● PROBLEM TO SOLVE: Reproduce the records word for word, from the first line to the line containing "- A Python call".

● Stored data entries:
(** * NCBIBlastSearchApp: the BLAST job pipeline and its read endpoints

    A shallow embedding of [services.py], [database.py] and the job runner and
    read endpoints of [app.py], followed by the properties of the pipeline.

    Conventions of the embedding.
    - A Python [str] is a [string]; every character is one code point.
    - A Python call that can raise returns an [outcome]: [Return v] or
      [Raise e].  Every exception of the modelled code derives from
      [Exception]; [exn_str] is what [str(e)] gives.
    - The outside world (wall clock, HTTP, the file system, the availability
      of the SQLite file) is a state of an arbitrary type [W] together with a
      [Platform W] of operations on it.  The contents of the database are
      modelled explicitly ([Database.store]).
    - [print] only writes to the console and is left out.
    - [while True] takes a number of iterations it may use; [None] says the
      loop is still running after that many. *)

From Stdlib Require Import ZArith QArith Qround Qpower Lia Lqa.
From Stdlib Require Import Ascii String.
From stdpp Require Import base option list strings gmap.

Local Open Scope Z_scope.

(** * Python *)
Module Py.

(** Exception classes raised in the modelled code.  [RequestException]
    derives from [OSError] (it is an [IOError]) and [HTTPError] from
    [RequestException]; all derive from [Exception]. *)
Inductive exn_class :=
  | Exception | TypeError | ZeroDivisionError | ParseError
  | OSError | RequestException | HTTPError.

Record exn := mk_exn { exn_cls : exn_class; exn_str : string }.

Definition isinstance_OSError (e : exn) : bool :=
  match exn_cls e with
  | OSError | RequestException | HTTPError => true
  | _ => false
  end.

Inductive outcome (A : Type) :=
  | Return (a : A)
  | Raise (e : exn).
Arguments Return {A} a.
Arguments Raise {A} e.

(** ** Strings *)

(** [s.startswith(p)] *)
Fixpoint startswith (p s : string) : bool :=
  match p, s with
  | EmptyString, _ => true
  | String a p', String b s' => if Ascii.eqb a b then startswith p' s' else false
  | String _ _, EmptyString => false
  end.

(** [needle in hay] *)
Fixpoint contains (needle hay : string) : bool :=
  startswith needle hay ||
  match hay with
  | EmptyString => false
  | String _ hay' => contains needle hay'
  end.

(** [sep.join(l)] *)
Fixpoint join (sep : string) (l : list string) : string :=
  match l with
  | [] => ""
  | [x] => x
  | x :: l' => x +:+ sep +:+ join sep l'
  end.

(** White space as [str.isspace] and [\s] see it on the code points below 256. *)
Definition isspace (c : ascii) : bool :=
  let n := N_of_ascii c in
  ((9 <=? n) && (n <=? 13) || (28 <=? n) && (n <=? 32)
   || (n =? 133) || (n =? 160))%N.

Fixpoint lstrip (s : string) : string :=
  match s with
  | String c s' => if isspace c then lstrip s' else s
  | EmptyString => EmptyString
  end.

Fixpoint rstrip (s : string) : string :=
  match s with
  | EmptyString => EmptyString
  | String c s' =>
      match rstrip s' with
      | EmptyString => if isspace c then EmptyString else String c EmptyString
      | r => String c r
      end
  end.

(** [s.strip()] *)
Definition strip (s : string) : string := rstrip (lstrip s).

(** ** Regular expressions

    The three patterns of the source have one shape: a literal, one capturing
    group [(C+)] over a character class [C], a literal.  [re.search] tries
    the start positions from left to right and, at each, the greedy group
    from its longest extent down to one character. *)

(** The rest of [s] after the literal [lit], when [s] starts with it. *)
Fixpoint match_lit (lit s : string) : option string :=
  match lit, s with
  | EmptyString, _ => Some s
  | String a lit', String b s' => if Ascii.eqb a b then match_lit lit' s' else None
  | String _ _, EmptyString => None
  end.

(** [(C+)] followed by the literal [post], matched at the start of [s]:
    the captured text. *)
Fixpoint match_group (cls : ascii -> bool) (post s : string) : option string :=
  match s with
  | EmptyString => None
  | String c s' =>
      if cls c then
        match match_group cls post s' with
        | Some g => Some (String c g)
        | None => if startswith post s' then Some (String c EmptyString) else None
        end
      else None
  end.

Definition match_here (pre : string) (cls : ascii -> bool) (post s : string)
  : option string :=
  match match_lit pre s with
  | Some s' => match_group cls post s'
  | None => None
  end.

(** [m = re.search(pre (C+) post, s)], giving [m.group(1)]. *)
Fixpoint re_search (pre : string) (cls : ascii -> bool) (post s : string)
  : option string :=
  match match_here pre cls post s with
  | Some g => Some g
  | None =>
      match s with
      | EmptyString => None
      | String _ s' => re_search pre cls post s'
      end
  end.

(** The class [[^x]]. *)
Definition not_char (x : ascii) (c : ascii) : bool := negb (Ascii.eqb c x).

(** The class [\S]. *)
Definition nonspace (c : ascii) : bool := negb (isspace c).

(** ** Floats

    A [float] is the rational it denotes.  [b64] rounds a rational to the
    nearest binary64 value, ties to even; exponent range is not modelled (no
    overflow to infinity, no subnormals), which concerns magnitudes outside
    [2^-1022, 2^1024). *)

(** [floor (log2 x)] for [0 < x]. *)
Definition ilog2 (x : Q) : Z :=
  let k := Z.log2 (Qnum x) - Z.log2 (Zpos (Qden x)) in
  if Qle_bool (2 ^ k) x then k else k - 1.

(** Nearest integer, ties to even. *)
Definition rint (x : Q) : Z :=
  let f := Qfloor x in
  match (x - inject_Z f ?= 1 # 2)%Q with
  | Lt => f
  | Gt => f + 1
  | Eq => if Z.even f then f else f + 1
  end.

(** A 53-bit significand times a power of two. *)
Definition b64_pos (x : Q) : Q :=
  let e := ilog2 x - 52 in (inject_Z (rint (x / 2 ^ e)) * 2 ^ e)%Q.

Definition b64 (x : Q) : Q :=
  match (x ?= 0)%Q with
  | Eq => 0%Q
  | Gt => b64_pos x
  | Lt => (- b64_pos (- x))%Q
  end.

(** [a / b] on two [int]s: the correctly rounded quotient. *)
Definition truediv (a b : Z) : outcome Q :=
  if b =? 0 then Raise (mk_exn ZeroDivisionError "division by zero")
  else Return (b64 (inject_Z a / inject_Z b)).

(** [x * y], [x - y] on floats. *)
Definition float_mul (x y : Q) : Q := b64 (x * y).
Definition float_sub (x y : Q) : Q := b64 (x - y).

(** [int(x)]: truncation towards zero. *)
Definition int_of_float (x : Q) : Z :=
  if Qle_bool 0 x then Qfloor x else Qceiling x.

(** [x > m] for a float [x] and an [int] [m]: compared by value. *)
Definition float_gt_int (x : Q) (m : Z) : bool := negb (Qle_bool x (inject_Z m)).

(** [m > 0] where [m] is [None] or an [int]. *)
Definition gt_zero (m : option Z) : outcome bool :=
  match m with
  | None =>
      Raise (mk_exn TypeError
               "'>' not supported between instances of 'NoneType' and 'int'")
  | Some n => Return (0 <? n)
  end.

(** [x > m] for a float [x], where [m] is [None] or an [int]. *)
Definition float_gt (x : Q) (m : option Z) : outcome bool :=
  match m with
  | None =>
      Raise (mk_exn TypeError
               "'>' not supported between instances of 'float' and 'NoneType'")
  | Some n => Return (float_gt_int x n)
  end.

(** [a and b] on two comparisons: [b] is evaluated only when [a] is true. *)
Definition and_then (a : outcome bool) (b : outcome bool) : outcome bool :=
  match a with
  | Raise e => Raise e
  | Return false => Return false
  | Return true => b
  end.

(** ** Effects: a state and exception monad over the outside world *)

Definition M (W A : Type) : Type := W -> option (outcome A * W).

Definition ret {W A} (a : A) : M W A := fun w => Some (Return a, w).

Definition raise {W A} (e : exn) : M W A := fun w => Some (Raise e, w).

Definition bind {W A B} (m : M W A) (k : A -> M W B) : M W B :=
  fun w =>
    match m w with
    | None => None
    | Some (Raise e, w') => Some (Raise e, w')
    | Some (Return a, w') => k a w'
    end.

(** [try: m  except Exception as e: h e] *)
Definition try_except {W A} (m : M W A) (h : exn -> M W A) : M W A :=
  fun w =>
    match m w with
    | None => None
    | Some (Raise e, w') => h e w'
    | Some (Return a, w') => Some (Return a, w')
    end.

(** A call into the outside world, and a computation that leaves it alone. *)
Definition call {W A} (f : W -> outcome A * W) : M W A := fun w => Some (f w).
Definition pure {W A} (o : outcome A) : M W A := fun w => Some (o, w).

End Py.

Import Py.

Declare Scope py_scope.
Delimit Scope py_scope with py.
Notation "'let!' x ':=' m 'in' k" := (bind m (fun x => k))
  (at level 10, x name, m at level 100, k at level 200) : py_scope.
Notation "'let!' ' p ':=' m 'in' k" := (bind m (fun x => match x with p => k end))
  (at level 10, p pattern, m at level 100, k at level 200) : py_scope.

(** * xml.etree.ElementTree *)
Module ET.

(** An element: its tag, its text (the character data before the first
    child, [None] when there is none) and its children in document order. *)
#[warnings="-register-all"]
Inductive element :=
  | Element (tag : string) (text : option string) (children : list element).

Definition tag (e : element) : string := let 'Element t _ _ := e in t.
Definition text (e : element) : option string := let 'Element _ x _ := e in x.
Definition children (e : element) : list element := let 'Element _ _ c := e in c.

(** [e.iter()] without [e] itself: the elements below [e] in document order. *)
Fixpoint descendants (e : element) : list element :=
  match e with
  | Element _ _ cs => flat_map (fun c => c :: descendants c) cs
  end.

Definition has_tag (t : string) (e : element) : bool := String.eqb (tag e) t.

(** [e.find(".//t")] *)
Definition find_descendant (t : string) (e : element) : option element :=
  List.find (has_tag t) (descendants e).

(** [e.find("t")] *)
Definition find_child (t : string) (e : element) : option element :=
  List.find (has_tag t) (children e).

(** [e.findtext("t", default=d)]: the text of the first child with tag [t],
    the empty string when that child has no text, [d] when there is no such
    child. *)
Definition findtext (t : string) (d : string) (e : element) : string :=
  match find_child t e with
  | Some c => match text c with Some x => x | None => "" end
  | None => d
  end.

End ET.

(** * The outside world *)

(** What the code reads of a [requests.Response]: the status code, the body,
    and what calling [raise_for_status()] on it does. *)
Record response := mk_response {
  status_code : Z;
  text : string;
  raise_for_status : outcome unit;
}.

(** The operations of the standard library, [requests] and SQLite that reach
    outside the process, on a world of type [W].
    - [time_time w] is the reading of [time.time()] in [w];
    - [requests_get url params timeout], [requests_post url data timeout];
    - [ET_fromstring] is [ET.fromstring], which raises on a document that is
      not well formed;
    - [write_file path content] is [with open(path, "w") as f: f.write(content)];
    - [db_transaction] is the SQLite side of one block
      [get_conn() ... execute ... commit() ... close()]: [Return] when the
      block runs to its end and what it writes is committed, [Raise] when
      [sqlite3] raises before that, in which case nothing is written. *)
Record Platform (W : Type) := {
  time_time : W -> Q;
  time_sleep : Q -> W -> W;
  requests_get : string -> list (string * string) -> Z -> W -> outcome response * W;
  requests_post : string -> list (string * string) -> Z -> W -> outcome response * W;
  ET_fromstring : string -> outcome ET.element;
  write_file : string -> string -> W -> outcome unit * W;
  db_transaction : W -> outcome unit * W;
}.
Arguments time_time {W} _ _.
Arguments time_sleep {W} _ _ _.
Arguments requests_get {W} _ _ _ _ _.
Arguments requests_post {W} _ _ _ _ _.
Arguments ET_fromstring {W} _ _.
Arguments write_file {W} _ _ _ _.
Arguments db_transaction {W} _ _.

● RESPONSE BOX:
(** * NCBIBlastSearchApp: the BLAST job pipeline and its read endpoints

    A shallow embedding of [services.py], [database.py] and the job runner and
    read endpoints of [app.py], followed by the properties of the pipeline.

    Conventions of the embedding.
    - A Python [str] is a [string]; every character is one code point.
    - A Python call that can raise returns an [outcome]: [Return v] or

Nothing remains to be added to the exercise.